# SVM, Linear Regression, & Logistic Regression Analyses

- Let's run SVM, linear regression, and logistic regression on the nba data.
- The class label $\in${name, not a name}

In [37]:
# import necessary packages
import numpy as np
import pandas as pd

from sklearn.svm import SVC
from sklearn.linear_model import LogisticRegression
from sklearn.linear_model import LinearRegression
from sklearn import model_selection 
from sklearn import preprocessing 
from sklearn.metrics import precision_score, recall_score, f1_score

In [40]:
# Import data
fileName = 'I_examples.csv'
df = pd.read_csv(fileName)

# Get data X (excludes first three columns and class label)
X = df.values[:,3:23].astype(float)

classLabel = df.values[:, 23].astype(int)

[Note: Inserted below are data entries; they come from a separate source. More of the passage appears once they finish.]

(* ===== verification/Budget.v ===== *)
(** * Parser budgets (perl-parser-core: syntax/error/mod.rs [ParseBudget],
      [BudgetTracker]; engine/parser/operation.rs)

    The limits of one parse operation and the counters charged against them.
    Counters saturate at [usize::MAX].  Proved: an authorized charge is
    counted exactly once and never passes its limit; a refusal charges
    nothing; the recursion depth is bounded and unwinds; a nested parse that
    is given the remaining budget can always be adopted; and the first
    terminal cause of an operation wins. *)

From stdpp Require Import base numbers list.
From S2P Require Import Prelude Utf8 Spans ParseErrors.

(** ** Limits *)

Record ParseBudget := mkBudget {
  max_errors : Z;
  max_depth : Z;
  max_tokens_skipped : Z;
  max_recoveries : Z;
  max_heredoc_scan_bytes : Z;
  max_tokens_consumed : Z;
  max_nodes_constructed : Z;
}.

Definition budget_default : ParseBudget :=
  mkBudget 100 256 1000 500 (64 * 1024 * 1024) (16 * 1024 * 1024) (16 * 1024 * 1024).
Definition for_ide : ParseBudget := budget_default.
Definition strict : ParseBudget :=
  mkBudget 10 64 100 50 (4 * 1024 * 1024) (1024 * 1024) (1024 * 1024).
Definition unlimited : ParseBudget :=
  mkBudget usize_max usize_max usize_max usize_max usize_max usize_max usize_max.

# Standardize columns string_length and number_words
X1 = preprocessing.scale(X[:,0:2])

X_std = np.concatenate((X1,X[:,2:23]), axis = 1)

In [41]:
# Create table to place results in
resultMatrix_svm = np.zeros((11,3))
resultMatrix_linreg = np.zeros((11,3))
resultMatrix_logreg = np.zeros((11,3))

In [42]:
# Create folds
kfold = model_selection.StratifiedKFold(n_splits=10, random_state=1)

In [43]:
# Create classifiers
svm = SVC(kernel = 'rbf', random_state = 1, gamma = 0.1, C = 10.0)
logreg = LogisticRegression(C = 100.0, random_state = 1)
linreg = LinearRegression()

In [44]:
currRow = 0

for train_idx, test_idx in kfold.split(X_std, classLabel):
    print("TRAIN:", train_idx, "TEST:", test_idx)
    X_train, X_test = X_std[train_idx], X_std[test_idx]
    y_train, y_test = classLabel[train_idx], classLabel[test_idx]
    
    ###
    #debug
    #vals_yTrain, counts_yTrain = np.unique(y_train, return_counts = True)
    #vals_yTest, counts_yTest = np.unique(y_test, return_counts = True)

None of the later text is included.